Give back the entries exactly, ending with the "cbn [ut_a rbind]. exists" line.

TASK INPUT ::
▬▬▬

(** Nodes of the free lists and of the block are not in the memory of others. *)
Lemma list_not_other {X} s M i (xs : list nat) x :
  core X s M -> (forall a, a ∈ xs -> exists o, M !! a = Some (i, o) /\ (o = OFree \/ o = OHeld t)) -> others (owned M) x -> x ∉ xs.
Proof.
  intros C Hxs Hx Hin. destruct (Hxs x Hin) as (o & Ho & Ho2). by eapply (start_not_other s M x i o x).
Qed.

Lemma add_ok X s M a i :
  core (a :: X) s M -> M !! a = Some (i, OHeld t) -> i < SIZES ->
  exists s', buf_buddy_add_to_free SIZES a i s = Ok s' /\ core X s' (<[a := (i, OFree)]> M) /\ kept (owned M) s s' /\
    forall b, b <> a -> space_word s' b = space_word s b.
Proof.
  intros C Ha Hi. destruct (k_lists _ _ C i Hi) as (xs & Hr & Hx). unfold buf_buddy_add_to_free.
  rewrite bool_decide_eq_false_2 by by eapply free_first_ne. cbn [negb ut_a rbind].
  unfold buf_buddy_stamp_free, buf_buddy_mem_invalid. rewrite (proj2 (Nat.leb_le i SIZES)) by lia. cbn [ut_a rbind].
  set (s1 := set_words _ _ _ s). change (free_list s1 i) with (free_list s i).
  assert (a ∉ xs) as Hax by (rewrite Hx; congruence).
  assert (Z.of_nat (length xs) + 1 < 2 ^ 64)%Z as Hlen.
  { pose proof (k_room _ _ C) as Hk. pose proof (rep_fits _ _ _ _ (rep_seg _ _ Hr) (rep_nodup _ _ Hr)) as Hf. simpl in Hf. lia. }
  destruct (ut_list_prepend_rep (free_list s i) xs a Hr Hax (k_node _ _ _ _ _ C Ha) Hlen) as (l & El & Hrl & Hout).
  rewrite El. cbn [deref rbind]. set (s' := set_list i l s1).
  assert (free_list s' i = l) as Efl by (unfold free_list, s'; simpl; rewrite upd_eq; by destruct l).
  assert (forall b, b <> a -> space_word s' b = space_word s b /\ stamp_size s' b = stamp_size s b) as Hw.
  { intros b Hb. subst s' s1. simpl. by rewrite !upd_ne by done. }
  assert (space_word s' a = BUF_BUDDY_STAMP_FREE /\ stamp_size s' a = Z.of_nat i) as Hsa by (subst s' s1; simpl; by rewrite !upd_eq).
  assert (list_valid s' i = true) as ->.
  { apply list_valid_ok with (a :: xs); [by rewrite Efl|]. intros b [->|Hb]%elem_of_cons; [by destruct Hsa as [-> ->]|].
    destruct (Hw b) as [-> ->]; [congruence|]. apply Hx in Hb. destruct (k_free _ _ C b i Hb) as (_ & -> & ->). done. }
  cbn [ut_a rbind]. exists s'. split; [done|].
  assert (dom (links s') = dom (links s)) as Hdom.
  { apply (same_outside_dom (a :: xs) (free_list s i) l); [done..|]. intros b [->|Hb%Hx]%elem_of_cons; by eapply k_node. }
  split.
  - apply (core_change s s' M a i (OHeld t) OFree (a :: xs)); try done; [by right|by rewrite Efl| | |].
    + intros b. rewrite elem_of_cons, Hx. destruct (decide (b = a)) as [->|Hb]; [rewrite lookup_insert_eq; tauto|].
      rewrite lookup_insert_ne by done. tauto.
    + intros j Hj. subst s' s1. simpl. by rewrite upd_ne by done.
    + intros b Hb _. by apply Hout.
  - split; [|by intros b Hb; destruct (Hw b Hb) as [-> _]].
    split; [|done..]. intros x Hx'. assert (x <> a) as Hxa by (eapply start_not_other; [..|exact Hx']; eauto).
    destruct (Hw x Hxa) as [-> ->]. split_and!; [done|subst s' s1; simpl; by rewrite upd_ne by done|done|]. apply Hout.
    eapply (list_not_other s M i (a :: xs)); [done| |done]. intros b [->|Hb%Hx]%elem_of_cons; eauto.
Qed.

Lemma check_loop_ok m buf : forall xs p fuel, dseg m p xs None -> buf ∈ xs -> length xs <= fuel -> check_loop fuel m (first None xs) buf = true.
Proof.
  induction xs as [|x xs IH]; intros p fuel Hs Hin Hf; [by apply elem_of_nil in Hin|]. destruct fuel as [|fuel]; [simpl in Hf; lia|].
  destruct Hs as [Hx Hs]. cbn [first check_loop]. destruct (Nat.eqb_spec x buf) as [|Hne]; [done|]. rewrite Hx. cbn [next].
  apply (IH (Some x)); [done| |simpl in Hf; lia]. apply elem_of_cons in Hin as [->|]; done.
Qed.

▬▬▬

TASK RESPONSE ::
(** Nodes of the free lists and of the block are not in the memory of others. *)
Lemma list_not_other {X} s M i (xs : list nat) x :
  core X s M -> (forall a, a ∈ xs -> exists o, M !! a = Some (i, o) /\ (o = OFree \/ o = OHeld t)) -> others (owned M) x -> x ∉ xs.
Proof.
  intros C Hxs Hx Hin. destruct (Hxs x Hin) as (o & Ho & Ho2). by eapply (start_not_other s M x i o x).
Qed.

Lemma add_ok X s M a i :
  core (a :: X) s M -> M !! a = Some (i, OHeld t) -> i < SIZES ->
  exists s', buf_buddy_add_to_free SIZES a i s = Ok s' /\ core X s' (<[a := (i, OFree)]> M) /\ kept (owned M) s s' /\
    forall b, b <> a -> space_word s' b = space_word s b.
Proof.
  intros C Ha Hi. destruct (k_lists _ _ C i Hi) as (xs & Hr & Hx). unfold buf_buddy_add_to_free.
  rewrite bool_decide_eq_false_2 by by eapply free_first_ne. cbn [negb ut_a rbind].
  unfold buf_buddy_stamp_free, buf_buddy_mem_invalid. rewrite (proj2 (Nat.leb_le i SIZES)) by lia. cbn [ut_a rbind].
  set (s1 := set_words _ _ _ s). change (free_list s1 i) with (free_list s i).
  assert (a ∉ xs) as Hax by (rewrite Hx; congruence).
  assert (Z.of_nat (length xs) + 1 < 2 ^ 64)%Z as Hlen.
  { pose proof (k_room _ _ C) as Hk. pose proof (rep_fits _ _ _ _ (rep_seg _ _ Hr) (rep_nodup _ _ Hr)) as Hf. simpl in Hf. lia. }
  destruct (ut_list_prepend_rep (free_list s i) xs a Hr Hax (k_node _ _ _ _ _ C Ha) Hlen) as (l & El & Hrl & Hout).
  rewrite El. cbn [deref rbind]. set (s' := set_list i l s1).
  assert (free_list s' i = l) as Efl by (unfold free_list, s'; simpl; rewrite upd_eq; by destruct l).
  assert (forall b, b <> a -> space_word s' b = space_word s b /\ stamp_size s' b = stamp_size s b) as Hw.
  { intros b Hb. subst s' s1. simpl. by rewrite !upd_ne by done. }
  assert (space_word s' a = BUF_BUDDY_STAMP_FREE /\ stamp_size s' a = Z.of_nat i) as Hsa by (subst s' s1; simpl; by rewrite !upd_eq).
  assert (list_valid s' i = true) as ->.
  { apply list_valid_ok with (a :: xs); [by rewrite Efl|]. intros b [->|Hb]%elem_of_cons; [by destruct Hsa as [-> ->]|].
    destruct (Hw b) as [-> ->]; [congruence|]. apply Hx in Hb. destruct (k_free _ _ C b i Hb) as (_ & -> & ->). done. }
  cbn [ut_a rbind]. exists s'. split; [done|].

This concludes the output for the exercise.